Listen up, sports fans. Whether you're into baseball, football, boxing, basketball, horses, soccer, bowling or even pinewood-derby racing, chances are a movie's coming about your favorite pastime.
A Hollywood staple for decades with such classics as The Pride of the Yankees, Rocky and Raging Bull, sports flicks are on a winning streak with hits that include 2003's Seabiscuit, last year's Miracle, Dodgeball: A True Underdog Story and Friday Night Lights, as well as this year's Coach Carter.
``I think they'll always come and go in waves sort of like other genres in the business,'' said Brian Robbins, who has produced or directed such sports movies as Varsity Blues, Hard Ball and Coach Carter with filmmaking partner Michael Tollin. ``We always say you can open up the sports section every day and get a great human story. There's great inherent drama in sports.
``Even those of us who have made so many sports movies and say we're never going to do another one again, we can't seem to get away from it,'' said Robbins, who is producing an as-yet untitled horse-racing tale starring Kurt Russell and Dakota Fanning due out late this year. ``There are always new stories to tell.''
Baseball probably has been the most popular subject for sports movies over the years, including Fear Strikes Out, Bang the Drum Slowly, Bull Durham and Field of Dreams.

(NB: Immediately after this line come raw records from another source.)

(** ** A redirect and its answer *)

(** X14.  A redirect within the maximum whose request is answered at
    once by a response that is no redirect: the promise of the resolver
    is fulfilled with that response, tagged with the URL that the
    [Location] header resolved to, whatever signals come after it; when
    the transport throws instead of making the request, the promise is
    rejected with its exception.  In both editions. *)
Theorem redirect_is_followed_to_its_answer urls res l depth x hops w o limit
    location newUrl href inc :
  heap w !! l = Some o →
  limit_of o limit →
  (Z.of_nat depth < limit)%Z →
  redirect_to res location →
  new_URL location (last urls) = Some newUrl →
  new_URL newUrl None = Some href →
  early x = [] →
  response x = Some inc →
  non_redirect {| incoming := inc; requestedUrl := newUrl |} →
  fst (followRedirects urls res l depth (x :: hops) w) =
    match hop_throws o newUrl href with
    | None => Fulfilled {| incoming := inc; requestedUrl := newUrl |}
    | Some e => Rejected e
    end
  ∧ fst (followRedirects_js urls res l depth (x :: hops) w) =
    match hop_throws o newUrl href with
    | None => Fulfilled {| incoming := inc; requestedUrl := newUrl |}
    | Some e => Rejected e
    end.
Proof.
  intros Ho Hlimit Hdepth Hredirect Hlocation Hparse Hearly Hresponse Hplain.
  assert (Hmax : maxDepth_of limit = limit).
  { unfold maxDepth_of. destruct (Z.eqb_spec limit 0); [lia | reflexivity]. }
  assert (Hloc : to_str (of_string (headers (incoming res) !! "location")) = location).
  { destruct Hredirect as (_ & -> & _). reflexivity. }
  assert (Hanswer : ∀ (recurse : RequiemResponse → M (promise RequiemResponse)),
            (∀ w1, heap w1 !! l = Some o →
               fst (recurse {| incoming := inc; requestedUrl := newUrl |} w1) =
                 Fulfilled {| incoming := inc; requestedUrl := newUrl |}) →
            fst (hop l newUrl x recurse w) =
              match hop_throws o newUrl href with
              | None => Fulfilled {| incoming := inc; requestedUrl := newUrl |}
              | Some e => Rejected e
              end).
  { intros recurse Hrecurse.
    destruct (hop_run l newUrl x recurse o w Ho) as (h & l1 & Hh & ->).
    rewrite Hparse. destruct (hop_throws o newUrl href) as [e |]; [reflexivity |].
    unfold run_exchange, bind. rewrite Hearly, Hresponse.
    cbn [deliver_all ret].
    match goal with |- context [recurse ?r ?w1] =>
      pose proof (Hrecurse w1) as Hr; destruct (recurse r w1) as [q w2] end.
    cbn [fst heap] in Hr. rewrite Hr by now apply Hh.
    cbn [settle reject_all fold_left]. unfold ret at 1.
    destruct (deliver_all _ _ _ _ _) as [[s calls] w3]. cbn [ret fst].
    now apply reject_all_settled. }
  split.
  - rewrite (followRedirects_step _ _ _ _ _ _ _ _ Ho Hlimit), Hmax.
    destruct (Z.ltb_spec limit (Z.of_nat depth)) as [Hover | _]; [lia |].
    rewrite (redirect_not_final _ _ Hredirect), Hloc, Hlocation.
    cbn [hd]. apply Hanswer. intros w1 Ho1.
    rewrite (followRedirects_step _ _ _ _ _ _ _ _ Ho1 Hlimit), Hmax.
    destruct (Z.ltb_spec limit (Z.of_nat (S depth))) as [Hover | _]; [lia |].
    now rewrite (non_redirect_final _ Hplain).
  - rewrite (followRedirects_js_step _ _ _ _ _ _ _ _ Ho Hlimit).
    destruct (Z.ltb_spec limit (Z.of_nat depth)) as [Hover | _]; [lia |].
    rewrite (redirect_not_final _ _ Hredirect), Hloc, Hlocation.
    cbn [hd]. apply Hanswer. intros w1 Ho1.
    rewrite (followRedirects_js_step _ _ _ _ _ _ _ _ Ho1 Hlimit).
    destruct (Z.ltb_spec limit (Z.of_nat (S depth))) as [Hover | _]; [lia |].
    now rewrite (non_redirect_final _ Hplain).
Qed.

"I love the baseball ones," said Jimmy Fallon, who stars in Fever Pitch as a math teacher so obsessed with the Boston Red Sox that it endangers his romance with a business consultant (Drew Barrymore). ``There's a lot of emotion wrapped up in baseball. You just get sucked in, no matter how sappy it is.''
Fallon recalls watching Robert Redford's The Natural with a bunch of hard-nosed college friends and ``by the end, there were guys crying. These are some of the toughest guys I know, and they're crying.''
Among other upcoming sports tales: Cinderella Man, in which Russell Crowe reunites with director Ron Howard (A Beautiful Mind) for the story of Depression-era boxer Jim Braddock; The Longest Yard, with Adam Sandler updating the 1970s story of prison inmates in a football showdown against sadistic guards; Rebound, starring Martin Lawrence as a college basketball coach doing penance leading a junior-high team; The Bad News Bears, a remake featuring Friday Night Lights star Billy Bob Thornton as an ex-ballplayer coaching a ragtag Little League team; and Kicking and Screaming, with Will Ferrell as a dad coaching his son's soccer team to a championship matchup against a squad headed by his own overly competitive father (Robert Duvall).
The key to many such stories is the notion that an underdog's perseverance can win the day.

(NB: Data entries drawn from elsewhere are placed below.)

Definition executeWithRetry : outcome A (option jsError) * list retryEvent :=
  retryLoop (maxRetries config + 1) 1 None [].

End Run.
End Executor.

(** *** Reading a trace *)

(** The number of calls made. *)
Definition invocations (trace : list retryEvent) : nat :=
  List.length
    (filter (fun e => match e with Invoked _ => true | _ => false end) trace).

(** The waits, in the order they were made. *)
Fixpoint sleeps (trace : list retryEvent) : list number :=
  match trace with
  | [] => []
  | Slept delay :: rest => delay :: sleeps rest
  | _ :: rest => sleeps rest
  end.

(** The trace without the calls of the [onRetry] callback. *)
Definition unobserved (trace : list retryEvent) : list retryEvent :=
  filter (fun e => match e with Observed _ _ _ _ => false | _ => true end)
    trace.

(** [{ ...config, onRetry }]. *)
Definition withOnRetry (config : retryConfig)
    (callback : option (nat -> jsError -> number -> bool)) : retryConfig :=
  {| maxRetries := maxRetries config;
     baseDelay := baseDelay config;
     maxDelay := maxDelay config;
     jitterMax := jitterMax config;
     retryableStatusCodes := retryableStatusCodes config;
     retryableErrorCodes := retryableErrorCodes config;
     onRetry := callback |}.

(** What a call that settled as [o] makes the executor return or throw. *)
Definition settledAs {A : Type} (o : outcome A jsError)
  : outcome A (option jsError) :=
  match o with
  | Resolved result => Resolved result
  | Rejected error => Rejected (Some error)
  end.

End GraphRetry.

(** ** config/microsoft.js *)

Module MicrosoftConfig.
Import Js.

(** What the call to the token endpoint comes back with: [fetch] or
    [response.json()] threw; a reply with [!response.ok]; or a token reply,
    in which [refresh_token] may be absent. *)
Inductive tokenEndpointReply :=
| FetchFailed (e : jsError)
| ErrorReply (error error_description : option string)
| TokenReply (access_token : string) (refresh_token : option string)
    (expires_in : Z).

Record newTokens := {
  access_token : string;
  refresh_token : string;
  expires_in : Z
}.

(** [a || b] on strings that may be [undefined]. *)
Definition orElse (a b : option string) : option string :=
  match a with
  | Some s => if String.eqb s "" then b else a
  | None => b
  end.

(** [`${x}`]. *)
Definition interpolate (x : option string) : string :=
  match x with
  | Some s => s
  | None => "undefined"
  end.

(** The part of [refreshAccessToken] that runs once the token endpoint has
    answered. *)
Definition refreshAccessToken (refreshToken : string)
    (reply : tokenEndpointReply) : outcome newTokens jsError :=
  match reply with
  | FetchFailed e => Rejected e
  | ErrorReply error error_description =>
      Rejected
        (newError
           ("Microsoft token refresh failed: "
              ++ interpolate (orElse error_description error)))
  | TokenReply access refresh expires =>
      Resolved
        {| access_token := access;
           refresh_token :=
             match orElse refresh (Some refreshToken) with
             | Some r => r
             | None => refreshToken
             end;
           expires_in := expires |}
  end.

(** What the token endpoint answers to an authorization code: as above,
    but [access_token] may be absent too. *)
Inductive codeReply :=
| CodeFetchFailed (e : jsError)
| CodeErrorReply (error error_description : option string)
| CodeTokenReply (access_token refresh_token : option string)
    (expires_in : Z).

(** The tokens [getTokensFromCode] returns; [granted_refresh_token] is
    [data.refresh_token] as it came. *)
Record grantedTokens := {
  granted_access_token : string;
  granted_refresh_token : option string;
  granted_expires_in : Z
}.

(** The part of [getTokensFromCode] that runs once the token endpoint has
    answered. *)
Definition getTokensFromCode (reply : codeReply)
  : outcome grantedTokens jsError :=
  match reply with
  | CodeFetchFailed e => Rejected e
  | CodeErrorReply error error_description =>
      Rejected
        (newError
           ("Microsoft token exchange failed: "
              ++ interpolate (orElse error_description error)))
  | CodeTokenReply access refresh expires =>
      match orElse access None with
      | Some token =>
          Resolved
            {| granted_access_token := token;
               granted_refresh_token := refresh;
               granted_expires_in := expires |}
      | None =>
          Rejected (newError "Access token missing from Microsoft response")
      end
  end.

End MicrosoftConfig.

(** ** utils/tokenExpiry.js *)

Module TokenExpiry.
Local Open Scope Z_scope.

(** Modelled from the spec: [utils/tokenExpiry.js] is not among the
    sources. A token is used as it is while [expiry - now > safetyMargin],
    and needs a refresh otherwise. *)
Definition isTokenExpired (now safetyMargin expiry : Z) : bool :=
  negb (safetyMargin <? expiry - now).

(** Modelled from the spec: [utils/tokenExpiry.js] is not among the
    sources. The new expiry lies [expires_in] seconds after [now]. *)
Definition determineExpiryDate (now expires_in : Z) : Z :=
  now + expires_in * 1000.

End TokenExpiry.

(** ** services/databaseService.js *)

Module Database.

(** The credential record of one identity. *)
Record user := {
  accessToken : string;
  refreshToken : string;
  tokenExpiry : Z
}.

Definition t := JsMap.t user.

(** Modelled from the spec: [databaseService.js] is not among the sources.
    [load(identityId)] gives the credential record or null. *)
Definition getUserByMicrosoftId (db : t) (microsoftId : JsString.t)
  : option user :=
  JsMap.get db microsoftId.

(** Modelled from the spec: [databaseService.js] is not among the sources.
    [save(identityId, fields)] persists the access token, the refresh token
    and the expiry it is given in the record of the identity. *)
Definition updateTokens (db : t) (microsoftId : JsString.t)
    (access refresh : string) (expiryDate : Z) : t :=
  match JsMap.get db microsoftId with
  | Some _ =>
      JsMap.set db microsoftId
        {| accessToken := access; refreshToken := refresh;
           tokenExpiry := expiryDate |}
  | None => db
  end.

End Database.

(** ** services/microsoftGraphService.js: token management *)

Module GraphService.
Import Js MicrosoftConfig Database.

(** What [getValidAccessToken] can throw: the two errors it creates, or an
    error of a collaborator passed on unchanged. *)
Inductive tokenError :=
| UserNotFound (microsoftId : JsString.t)
    (* new Error(`User not found for Microsoft ID: ${microsoftId}`) *)
| RefreshTokenExpired
    (* new Error('REFRESH_TOKEN_EXPIRED: User must re-authenticate') *)
| Thrown (e : jsError).

(** The [catch] block of the refresh closure. *)
Definition onRefreshFailure (error : jsError) : tokenError :=
  if messageIncludes error "invalid_grant"
     || messageIncludes error "refresh token"
  then RefreshTokenExpired
  else Thrown error.

(** Where the refresh closure behind a [refreshPromise] stands. *)
Inductive refreshState :=
| AwaitingEndpoint (microsoftId : JsString.t) (sentRefreshToken : string)
| AwaitingUpdate (microsoftId : JsString.t) (tokens : newTokens)
    (tokenExpiry : Z)
| Settled (result : outcome string tokenError).

(** Where one call of [getValidAccessToken] stands: suspended at one of its
    [await]s, or finished. *)
Inductive callState :=
| AwaitingUser (microsoftId : JsString.t) (forceRefresh : bool)
| AwaitingLastUsed (accessToken : string)
| AwaitingOwnRefresh (microsoftId : JsString.t) (promise : nat)
| AwaitingActiveRefresh (promise : nat)
| Returned (result : outcome string tokenError).

Record world := {
  database : Database.t;
  activeRefreshes : JsMap.t nat;
  promises : list refreshState;
  calls : list callState;
  (** The refresh tokens posted to the token endpoint, oldest first. *)
  tokenRequests : list (JsString.t * string)
}.

(** What the event loop does next: a new call comes in, or one of the
    pending operations completes and its continuation runs. *)
Inductive event :=
| Call (microsoftId : JsString.t) (forceRefresh : bool)
| UserLoaded (call : nat) (failure : option jsError)
| LastUsedUpdated (call : nat) (failure : option jsError)
| EndpointReplied (promise : nat) (reply : tokenEndpointReply)
| TokensUpdated (promise : nat) (failure : option jsError)
| Resumed (call : nat).

Fixpoint replace {X : Type} (l : list X) (n : nat) (x : X) : list X :=
  match l, n with
  | [], _ => []
  | _ :: rest, O => x :: rest
  | y :: rest, S n' => y :: replace rest n' x
  end.

Definition setCall (w : world) (n : nat) (c : callState) : world :=
  {| database := database w;
     activeRefreshes := activeRefreshes w;
     promises := promises w;
     calls := replace (calls w) n c;
     tokenRequests := tokenRequests w |}.

Definition setPromise (w : world) (n : nat) (r : refreshState) : world :=
  {| database := database w;
     activeRefreshes := activeRefreshes w;
     promises := replace (promises w) n r;
     calls := calls w;
     tokenRequests := tokenRequests w |}.

Section TokenManager.
(** [utils/tokenExpiry.js] is not among the sources; its two functions are
    taken as they are used. *)
Variable isTokenExpired : Z -> bool.
Variable determineExpiryDate : Z -> Z.

(** One turn of the event loop. An event that matches no pending operation
    changes nothing. *)
Definition step (w : world) (e : event) : world :=
  match e with
  | Call microsoftId forceRefresh =>
      (* runs up to the first await *)
      match JsMap.get (activeRefreshes w) microsoftId with
      | Some promise =>
          {| database := database w;
             activeRefreshes := activeRefreshes w;
             promises := promises w;
             calls := (calls w ++ [AwaitingActiveRefresh promise])%list;
             tokenRequests := tokenRequests w |}
      | None =>
          {| database := database w;
             activeRefreshes := activeRefreshes w;
             promises := promises w;
             calls := (calls w ++ [AwaitingUser microsoftId forceRefresh])%list;
             tokenRequests := tokenRequests w |}
      end
  | UserLoaded call failure =>
      match nth_error (calls w) call with
      | Some (AwaitingUser microsoftId forceRefresh) =>
          match failure with
          | Some error => setCall w call (Returned (Rejected (Thrown error)))
          | None =>
              match getUserByMicrosoftId (database w) microsoftId with
              | None =>
                  setCall w call (Returned (Rejected (UserNotFound microsoftId)))
              | Some user =>
                  let needsRefresh :=
                    forceRefresh || isTokenExpired (tokenExpiry user) in
                  if negb needsRefresh
                  then setCall w call (AwaitingLastUsed (accessToken user))
                  else
                    (* the closure starts and posts to the token endpoint;
                       then its promise is stored in activeRefreshes *)
                    let promise := List.length (promises w) in
                    {| database := database w;
                       activeRefreshes :=
                         JsMap.set (activeRefreshes w) microsoftId promise;
                       promises :=
                         (promises w
                            ++ [AwaitingEndpoint microsoftId
                                  (refreshToken user)])%list;
                       calls :=
                         replace (calls w) call
                           (AwaitingOwnRefresh microsoftId promise);
                       tokenRequests :=
                         (tokenRequests w
                            ++ [(microsoftId, refreshToken user)])%list |}
              end
          end
      | _ => w
      end
  | LastUsedUpdated call failure =>
      match nth_error (calls w) call with
      | Some (AwaitingLastUsed token) =>
          match failure with
          | Some error => setCall w call (Returned (Rejected (Thrown error)))
          | None => setCall w call (Returned (Resolved token))
          end
      | _ => w
      end
  | EndpointReplied promise reply =>
      match nth_error (promises w) promise with
      | Some (AwaitingEndpoint microsoftId sent) =>
          match refreshAccessToken sent reply with
          | Resolved tokens =>
              setPromise w promise
                (AwaitingUpdate microsoftId tokens
                   (determineExpiryDate (expires_in tokens)))
          | Rejected error =>
              setPromise w promise (Settled (Rejected (onRefreshFailure error)))
          end
      | _ => w
      end
  | TokensUpdated promise failure =>
      match nth_error (promises w) promise with
      | Some (AwaitingUpdate microsoftId tokens expiry) =>
          match failure with
          | Some error =>
              setPromise w promise (Settled (Rejected (onRefreshFailure error)))
          | None =>
              {| database :=
                   updateTokens (database w) microsoftId (access_token tokens)
                     (refresh_token tokens) expiry;
                 activeRefreshes := activeRefreshes w;
                 promises :=
                   replace (promises w) promise
                     (Settled (Resolved (access_token tokens)));
                 calls := calls w;
                 tokenRequests := tokenRequests w |}
          end
      | _ => w
      end
  | Resumed call =>
      match nth_error (calls w) call with
      | Some (AwaitingOwnRefresh microsoftId promise) =>
          match nth_error (promises w) promise with
          | Some (Settled result) =>
              (* finally: activeRefreshes.delete(microsoftId) *)
              {| database := database w;
                 activeRefreshes := JsMap.delete (activeRefreshes w) microsoftId;
                 promises := promises w;
                 calls := replace (calls w) call (Returned result);
                 tokenRequests := tokenRequests w |}
          | _ => w
          end
      | Some (AwaitingActiveRefresh promise) =>
          match nth_error (promises w) promise with
          | Some (Settled result) => setCall w call (Returned result)
          | _ => w
          end
      | _ => w
      end
  end.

``I happen to like human-triumph stories, and there are a lot of those in sports,'' said Howard Baldwin, a former National Hockey League team owner and producer of the upcoming The Game of Their Lives, starring Wes Bentley and Gerard Butler in the story of the US soccer team that won a World Cup game against England in the 1950s.

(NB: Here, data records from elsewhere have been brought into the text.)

(* ===== verification/Prelude.v ===== *)
(** * A verification of strace

    strace attaches to processes with ptrace, waits for their stops, decodes
    the syscalls at entry and exit, may tamper with them, and prints one line
    for each.  This library models the parts that carry its logic and proves
    that they do what they mean to.

    ** The program and the files

    - The tracer.  [Tcb] has the state strace keeps (struct tcb, the table of
      tcbs, the queue of collected events, the options), the interface
      [Machine] through which every request to the kernel goes, and the state
      monad in which src/strace.c and src/syscall.c are translated.  [Tracee]
      has the output primitives, alloctcb, pid2tcb, droptcb and detach;
      [Syscall] the entering and exiting phases of src/syscall.c with the
      injection of errors, results, signals, delays and pokes; [Event]
      next_event, dispatch_event, the delay timer and cleanup; [EventFacts]
      what the loop guarantees; [Scenarios] whole runs on a scripted kernel.
      [Wait] has the wait statuses and numbers of the Linux ABI.
    - Selection.  [NumberSet] is src/number_set.c; [Filters] the parser of sets
      (src/basic_filters.c, src/string_to_uint.c); [Qualify] every option of -e
      (src/filter_qualify.c); [Arena] the checked allocators and the tables of
      injected values (src/xmalloc.c, src/retval.c, src/delay.c, src/poke.c).
      [PathTrace] is -P (src/pathtrace.c).
    - Seccomp.  [Seccomp] has the two generators of BPF programs of
      src/filter_seccomp.c, the choice between them and the probe of the order
      of stops; [Bpf] the interface of the kernel's interpreter.
    - Memory of a tracee.  [UCopy] is src/ucopy.c with its page cache and the
      word-by-word access; [MmapCache] the cache of /proc/ID/maps
      (src/mmap_cache.c).
    - Printing.  [Xlat] names constants and flags (src/xlat.c); [Quote] quotes
      strings; [PrintStr] prints strings, paths and bytes of a tracee; [Dump]
      is the hexadecimal dump of -e read and write; [PrintArray] fetches
      objects and prints arrays (all of src/util.c); [Signals] prints signals
      and sets of signals (src/signal.c).  [Style] has the functions that
      print punctuation and names, with colours and hyperlinks
      (src/print_fields.c, src/color.c, src/hyperlink.c).
    - Decoders of syscalls.  [Decode] has the monad in which they are
      translated, the functions they print with (src/util.c, src/defs.h,
      src/print_fields.h, src/open.c, src/printmode.c, src/print_dev_t.c), and
      a grammar of what may be printed; [SysFs] the decoders of syscalls on
      files, file systems and descriptors, [SysMisc] those on the system,
      descriptors and IPC, [SysProc] those on memory, processes, time,
      scheduling and input and output; [Decoders] the table of them.
      [Msghdr] has sendmsg and recvmsg with the control messages, whose reads
      of the tracer's copy are checked (src/msghdr.c); [Dirent] has getdents,
      getdents64 and readdir (src/xgetdents.c, src/dirent.c, src/dirent64.c);
      [Select] has select, poll and sets of processors (src/desc.c, src/poll.c,
      src/affinity.c), with the buffer of what is ready, writes to which are
      checked.
    - Netlink.  [Nlattr] walks over the attributes of a message in the memory
      of a tracee and has the decoders of simple types (src/nlattr.c);
      [Netlink] walks over the messages, with their types, flags and errors
      (src/netlink.c).  Both loops are one generic definition.  [Sockets] asks
      the kernel for the names of sockets and of generic netlink families,
      parses the answers and keeps them (src/socketutils.c, src/dyxlat.c).
    - Data and statistics.  [Trie] is src/trie.c; [Util] has times, bit
      scanning and logarithms; [Count] the counters of -c (src/count.c);
      [Pidns] the translation of process ids between namespaces
      (src/pidns.c).

    Names of definitions are those of the source.  A part of a function that
    is a definition of its own is named after what it does ([array_loop],
    [parse_when]).

    ** Conventions

    A w-bit integer is a [Z]; wrap-around is written out with [uint] and
    [sint].  Where the source cannot overflow, or where the values are times,
    integers are unbounded.  Text is [string], bytes and quoted text are lists
    of codes.  error_msg_and_die is the value [Die] of [outcome], or [Fatal] in the
    monad of the tracer.  Pointers to tcbs are indices of the table.  Static
    buffers whose old contents could leak into a result ([UCopy], [PrintStr],
    [Dump]) are part of the state.  Memory got from realloc holds anything.

    What is not code of strace is an interface: [Machine] (kernel requests and
    registers), [TraceeMemory] (process_vm_readv, PTRACE_PEEKDATA), [BpfMachine]
    (the BPF interpreter), [NetlinkSocket] (sendmsg and recvmsg), [SyscallTables] and [QualifyTables] (the generated
    tables of syscalls, signals and errors, regular expressions, floating
    point).  Laws about them are documented behaviour, and each has a concrete
    instance.

    Fuel.  Loops that wait for the kernel take [fuel], and running out of it is
    an outcome of its own that no theorem counts as success: how often the
    kernel lets a loop go on is not bounded.  All other fuel is computed from the data and proved to be
    enough: the size in bits for next_set_bit, the length of the table for the
    binary searches, the number of keys for trie_iterate_keys, the length for
    dumps and arrays, the length of the buffer for netlink, eight for nested
    netlink errors (the limit of the source), the length in bytes for control
    messages and directory entries, the number of bits for sets of descriptors,
    27 for the size of a set of processors, which doubles from 2^7 until it
    leaves 32 bits.

    ** The theorems

    - The loop keeps the table and the queue consistent whatever the kernel
      answers; every status waited for is kept for its tracee, in order; a
      stopped tracee is restarted once, with the signal its event asks for;
      delayed tracees are restarted when their time has come.  Entry and exit
      stops alternate, an injected result is stored entirely or not at all, and
      the when= counters follow the expression as it was written.
    - Sets, tries and counters refine finite sets, finite maps and folds over
      the events.  The parsers make the sets that a specification denotes and
      die exactly when it denotes none.
    - An installed seccomp filter stops a tracee exactly at the syscalls that
      are traced; both generators are correct for every set.
    - Reads through the page cache give the bytes of the memory; printed
      strings, paths and flags read back; array and dump loops print what a
      reference on the whole data prints; buffers are never overrun.
    - The walks over netlink messages and attributes end and stay inside the
      buffer whatever it holds, and show exactly the messages encoded there.
    - Whatever the kernel answers about a socket, nothing outside of the
      messages received is read, and no socket gets the name of another one;
      the table of netlink families is what the kernel lists.
    - Escape sequences are only decoration: with any colours and hyperlinks a
      terminal shows the text that is printed without them.
    - Decoders print by the grammar: whatever the arguments, the memory and
      the kernel's answers are, a decoder of the table ends, closes what it opens,
      separates values, and names exactly the arguments listed for it.  The walk
      over the control messages of a socket stays inside the copy and ends, in
      as many rounds as the copy has bytes at most, unless a length wraps around;
      the walk over directory entries always ends, in as many rounds as the
      buffer has bytes, and shows exactly the entries that the kernel stored.
      The texts of select and poll fit into their buffer, and select names
      exactly the descriptors that are ready.
    - Translated process ids are confirmed by /proc whatever the caches hold,
      and the caches never point to freed memory.
    - Searches of tables and mappings agree with linear search.
    - Theorems about the places where the code does not do what it means to:
      trie_iterate_keys with 64-bit keys, the stale extra event, the counters
      of unknown syscalls beyond the sixteenth, a control message that stops the
      tracer, a stray bracket of select, the buffer of sets of signals
      in the verbose style, the attributes of netlink errors, a name read past its end, and others.

    ** Not modelled

    The decoders of syscalls that are not in [Decoders], [Msghdr], [Dirent] or
    [Select], and those of ioctls and netlink families, each of which composes the printing
    functions above for one kernel structure; in [Syscall] a decoder is an
    operation that gives a text and a format.  In [Decode] the functions of
    files that are not modelled there print one value, and structures have the
    layout of x86_64 where it depends on the architecture.  The tables under src/xlat and src/linux, which are data.
    Register access of the architectures: part of [Machine].  Start-up: option
    parsing, starting and attaching to processes, opening output files
    (init, startup_child, startup_attach of src/strace.c).  Stack traces,
    which call libunwind or libdw, and security contexts (libselinux).
    The printed form of the -c summary and times with a fraction, which are
    floating point.  The compatibility layouts of structures (mpers). *)

From stdpp Require Export prelude.
From stdpp Require Export strings.
From Stdlib Require Export ZArith Lia Bool List.
Export ListNotations.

The film was directed by David Anspaugh, who made the 1986 underdog basketball tale Hoosiers.
A lifelong sports nut, Kicking and Screaming star Ferrell said just about any movie dealing with athletics can click with him.
``I definitely find that I tend to like them almost unfailingly, whether they're quote-unquote good or bad,'' Ferrell said. ``I can be watching the worst sports movie in the world on an airplane and be sobbing at the end, even though I know somebody's going to make the winning basket.''
Real-life stories also are getting their due with a rash of documentaries: Dust to Glory, about the Baja 1000 road race; The Year of the Yao, the story of Yao Ming, the towering NBA star from China; Murderball, a look at quadriplegic athletes competing in wheelchair rugby; and Down and Derby, a chronicle of Cub Scout and youth competitions featuring small cars carved out of pinewood.
The popular skateboard documentary Dogtown and Z-Boyz from 2001 has now spawned fictional film treatment with this summer's Lords of Dogtown, a portrait of teenagers who pioneered extreme skateboard styles in the early 1970s.
"Intrigue in these lesser-known sports and also the kind of the people who do them, that's what drove us toward bowling," said Wilhelmus Bryan, a producer on the upcoming A League of Ordinary Gentlemen, a documentary examining professional bowling and the hard times the sport has undergone since the late 1990s. "It's become sort of the Rodney Dangerfield of sports. It doesn't get any respect.''
The onslaught of sports movies shows no signs of letting up.